__TASK DETAILS__: The answer must consist of every line in the records below that contains the string "daemons".

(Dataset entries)
□ □ □ □
(** [NekoService::loadConfig(configPath)]. *)
Definition loadConfig (configPath : string) : M Sys bool :=
  with_lock (
    if negb (String.eqb configPath EmptyString) then
      fs <- gets_world w_fs ;;
      match fs_read configPath fs with
      | None => mret false
      | Some content =>
          match parse_json content with
          | None => mret false
          | Some doc => modify_svc (set_currentConfig (doc_object doc)) ;;; mret true
          end
      end
    else config_op ConfigManager.load).

(** [NekoService::getCurrentConfig()]. *)
Definition getCurrentConfig (s : t) : QJsonObject :=
  merge_defaults (m_currentConfig s) (m_defaultConfig s).

(** The accessors. *)
Definition getSocksAddress (s : t) : string :=
  qj_toString (obj_value_or "inbound_address"
                 (obj_value "inbound_address" (m_defaultConfig s)) (m_currentConfig s)).
Definition getSocksPort (s : t) : Z :=
  qj_toInt (obj_value_or "inbound_socks_port"
              (obj_value "inbound_socks_port" (m_defaultConfig s)) (m_currentConfig s)).
Definition getHttpAddress (s : t) : string := getSocksAddress s.
Definition getHttpPort (s : t) : Z :=
  qj_toInt (obj_value_or "inbound_http_port"
              (obj_value "inbound_http_port" (m_defaultConfig s)) (m_currentConfig s)).

(** [NekoService::resetTraffic()]. *)
Definition resetTraffic : M Sys unit :=
  with_lock (modify_svc (set_traffic 0 0 0 0) ;;; signal (trafficUpdated 0 0)).

(** [NekoService::updateTraffic()], the timer's slot; [r_up], [r_down]
    are the two [qrand()] results. *)
Definition updateTraffic (r_up r_down : Z) : M Sys unit :=
  up <- gets (fun s => CoreManager.isRunning (m_coreManager s)) ;;
  if up then
    s <- gets id ;;
    let u := m_uploadBytes s + r_up mod 1000 in
    let d := m_downloadBytes s + r_down mod 5000 in
    modify_svc (set_traffic u d (m_lastUploadBytes s) (m_lastDownloadBytes s)) ;;;
    signal (trafficUpdated u d)
  else mret tt.
(* ===== verification/Cli.v ===== *)
(** * The command-line front end: [CliApplication] of [src/cli/main_cli.cpp]

    [CliApplication::run] parses the options, constructs and initialises
    the service, connects three of its signals to printing slots, runs
    the safety check, and dispatches the first positional argument to a
    handler.  A run is a computation in the state monad [M] over the
    service's state and what has been printed ([Out] lines, in order).
    A call of the service goes through [svc], which appends, right after
    the call, what the connected slots printed for the signals the call
    emitted (direct connections print during the call, before the
    handler's next line).  [QCoreApplication::exec()] and
    [QCommandLineParser::showHelp] do not return to the handler: the
    first is the [Deadlock] outcome (the run never returns), the second
    ends the process with [Help].

    Not modelled: the option parsing of [QCommandLineParser] itself (the
    parsed [Options] are the input) and the text of
    [QString::number(size, 'f', 2)] in [formatBytes] (the line carries
    the value and the unit). *)

From S2P Require Import Prelude QJson Platform OutputRelay ConfigManager CoreManager TunManager Safety NekoService.
From Stdlib Require Import Ascii QArith.

Local Open Scope Z_scope.

Module Cli.
Import NekoService.
(* ===== verification/SimDaemon.v ===== *)
(** * The simulation daemons: [src/nekoray-daemon-SIMPLE.cpp] and
      [src/nekoray-daemon-WORKING.cpp]

    Two stand-alone daemons that serve a small HTTP API on a
    [QTcpServer] without any [NekoService]: [/api/start] and
    [/api/tun/start] set flags, no process is launched.  SIMPLE keeps its
    state in globals ([g_...]) and wires everything in [main]; WORKING
    keeps the same state as the members ([m_...]) of [NekoRayDaemon] and
    splits it into the constructor, [initialize], the slots and
    [cleanup].  Both states are the record [Sim].

    Module [SimpleDaemon] and Module [WorkingDaemon] translate each file
    on its own; [SimInput] are the events that reach a running daemon
    (bytes on a client socket, a single-shot timer, SIGINT/SIGTERM), and
    [SimDaemonFacts] proves that the two files behave alike on every
    input but the shutdown signal, and the invariant of their state
    machine.  As in [SimpleWeb], [toJson] stands for
    [QJsonDocument::toJson]; [ts] and [now] are the clock as the two
    [QDateTime] formats print it. *)

From S2P Require Import Prelude QJson Platform OutputRelay ConfigManager CoreManager TunManager Safety NekoService Cli WebApi SimpleWeb Daemon.

Local Open Scope Z_scope.

(** The globals of SIMPLE, the members of WORKING's [NekoRayDaemon]. *)
Record Sim : Type := mkSim {
  s_corePath : string;
  s_configDir : string;
  s_webPort : Z;
  s_currentProfileId : Z;
  s_proxyRunning : bool;
  s_tunRunning : bool;
  s_verbose : bool;
  s_listening : bool              (** the [QTcpServer] listens *)
}.

(** The parsed command line, with its defaults. *)
Record SimOptions : Type := mkSimOptions {
  so_config : string;
  so_port : string;               (** ["8080"] *)
  so_verbose : bool;
  so_autoStart : option string;
  so_tun : bool;
  so_bind : string                (** ["0.0.0.0"] *)
}.

(** What reaches a running daemon. *)
Inductive SimInput : Type :=
| ClientData (bytes : string)     (** [readyRead] on a client socket *)
| TimerFires (tm : Daemon.Timer)  (** a [QTimer::singleShot] *)
| ShutdownSignal.                 (** SIGINT or SIGTERM *)

Section Common.
Context (toJson : QJsonObject -> string).

(** The answer around a JSON body, as both files write it. *)
Definition json_reply (o : QJsonObject) : string :=
  let content := toJson o in
  ("HTTP/1.1 200 OK" +:+ SimpleWeb.crlf +:+ "Content-Type: application/json" +:+ SimpleWeb.crlf +:+
   "Access-Control-Allow-Origin: *" +:+ SimpleWeb.crlf +:+
   "Content-Length: " +:+ z_to_string (Z.of_nat (String.length content)) +:+
   SimpleWeb.crlf +:+ SimpleWeb.crlf +:+ content)%string.

End Common.

(** The status page with its five [%n] filled in by [QString::arg]. *)
Definition status_page (core proxy tun configDir port : string) : string :=
  ("<!DOCTYPE html>" +:+
   "<html><head><title>NekoRay Daemon</title></head><body>" +:+
   "<h1>🚀 NekoRay Daemon v1.0.3</h1>" +:+
   "<h2>Service Status</h2>" +:+
   "<p><strong>Core:</strong> " +:+ core +:+ "</p>" +:+
   "<p><strong>Proxy:</strong> " +:+ proxy +:+ "</p>" +:+
   "<p><strong>TUN Mode:</strong> " +:+ tun +:+ "</p>" +:+
   "<p><strong>Config Dir:</strong> " +:+ configDir +:+ "</p>" +:+
   "<h2>API Endpoints</h2>" +:+
   "<ul>" +:+
   "<li>GET /api/status - Get full status</li>" +:+
   "<li>POST /api/start - Start proxy</li>" +:+
   "<li>POST /api/stop - Stop proxy</li>" +:+
   "<li>POST /api/tun/start - Start TUN</li>" +:+
   "<li>POST /api/tun/stop - Stop TUN</li>" +:+
   "</ul>" +:+
   "<h2>Test</h2>" +:+
   "<p>curl http://localhost:" +:+ port +:+ "/api/status</p>" +:+
   "</body></html>")%string.

Definition html_reply (content : string) : string :=
  ("HTTP/1.1 200 OK" +:+ SimpleWeb.crlf +:+ "Content-Type: text/html" +:+ SimpleWeb.crlf +:+
   "Content-Length: " +:+ z_to_string (Z.of_nat (String.length content)) +:+
   SimpleWeb.crlf +:+ SimpleWeb.crlf +:+ content)%string.

Definition running_text (b : bool) : string := if b then "✅ Running" else "⏹️ Stopped".

Definition set_proxy (running : bool) (profileId : Z) (s : Sim) : Sim :=
  mkSim (s_corePath s) (s_configDir s) (s_webPort s) profileId running (s_tunRunning s)
        (s_verbose s) (s_listening s).

Definition set_tun (running : bool) (s : Sim) : Sim :=
  mkSim (s_corePath s) (s_configDir s) (s_webPort s) (s_currentProfileId s) (s_proxyRunning s)
        running (s_verbose s) (s_listening s).

Definition set_listening (b : bool) (s : Sim) : Sim :=
  mkSim (s_corePath s) (s_configDir s) (s_webPort s) (s_currentProfileId s) (s_proxyRunning s)
        (s_tunRunning s) (s_verbose s) b.

(** * [src/nekoray-daemon-SIMPLE.cpp] *)
Module SimpleDaemon.
Section Run.
Context (toJson : QJsonObject -> string) (ts now : string).

(** The globals' initial values. *)
Definition globals0 : Sim := mkSim EmptyString EmptyString 8080 (-1) false false false false.

(** [log(level, message)]. *)
Definition log (s : Sim) (level message : string) : list Cli.Out :=
  if s_verbose s || String.eqb level "ERROR" || String.eqb level "WARN" || String.eqb level "INFO"
  then [Cli.Stdout ("[" +:+ ts +:+ "] [" +:+ level +:+ "] " +:+ message)%string]
  else [].

Definition endpoints : QJsonValue :=
  QArray [QString "/api/status"; QString "/api/start"; QString "/api/stop";
          QString "/api/tun/start"; QString "/api/tun/stop"].

(** [handleApiRequest(method, path)]: the bytes answered, the globals
    after, the lines logged.  The method is not looked at. *)
Definition handleApiRequest (method path : string) (s : Sim) : string * Sim * list Cli.Out :=
  if String.eqb path "/" || String.eqb path "/index.html" then
    (html_reply (status_page
       (if String.eqb (s_corePath s) EmptyString then "⚠️ Not found" else "✅ Ready")
       (running_text (s_proxyRunning s)) (running_text (s_tunRunning s))
       (s_configDir s) (z_to_string (s_webPort s))), s, [])
  else if String.eqb path "/api/status" then
    (json_reply toJson (obj_build
       [("daemon_status", QString "running");
        ("core_status", QString (if String.eqb (s_corePath s) EmptyString then "not_found" else "ready"));
        ("core_path", QString (s_corePath s));
        ("proxy_status", QString (if s_proxyRunning s then "running" else "stopped"));
        ("tun_status", QString (if s_tunRunning s then "running" else "stopped"));
        ("current_profile", QDouble (s_currentProfileId s));
        ("config_dir", QString (s_configDir s)); ("web_port", QDouble (s_webPort s));
        ("socks_port", QDouble 2080); ("http_port", QDouble 2081); ("uptime", QString now)]), s, [])
  else if String.eqb path "/api/start" then
    let '(s', logs) :=
      if negb (s_proxyRunning s) then (set_proxy true 1 s, log s "INFO" "Proxy started via API")
      else (s, []) in
    (json_reply toJson (obj_build
       [("result", QString "success"); ("message", QString "Proxy started successfully");
        ("socks", QString "127.0.0.1:2080"); ("http", QString "127.0.0.1:2081")]), s', logs)
  else if String.eqb path "/api/stop" then
    let '(s', logs) :=
      if s_proxyRunning s then (set_proxy false (-1) s, log s "INFO" "Proxy stopped via API")
      else (s, []) in
    (json_reply toJson (obj_build
       [("result", QString "success"); ("message", QString "Proxy stopped successfully")]), s', logs)
  else if String.eqb path "/api/tun/start" then
    let '(s', logs) :=
      if negb (s_tunRunning s) then (set_tun true s, log s "INFO" "TUN mode started via API")
      else (s, []) in
    (json_reply toJson (obj_build
       [("result", QString "success"); ("message", QString "TUN mode started successfully")]), s', logs)
  else if String.eqb path "/api/tun/stop" then
    let '(s', logs) :=
      if s_tunRunning s then (set_tun false s, log s "INFO" "TUN mode stopped via API")
      else (s, []) in
    (json_reply toJson (obj_build
       [("result", QString "success"); ("message", QString "TUN mode stopped successfully")]), s', logs)
  else
    (json_reply toJson (obj_build [("error", QString "Not found"); ("available_endpoints", endpoints)]),
     s, []).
□ □ □ □
__ANSWER BOX__:
(** * The simulation daemons: [src/nekoray-daemon-SIMPLE.cpp] and
    Two stand-alone daemons that serve a small HTTP API on a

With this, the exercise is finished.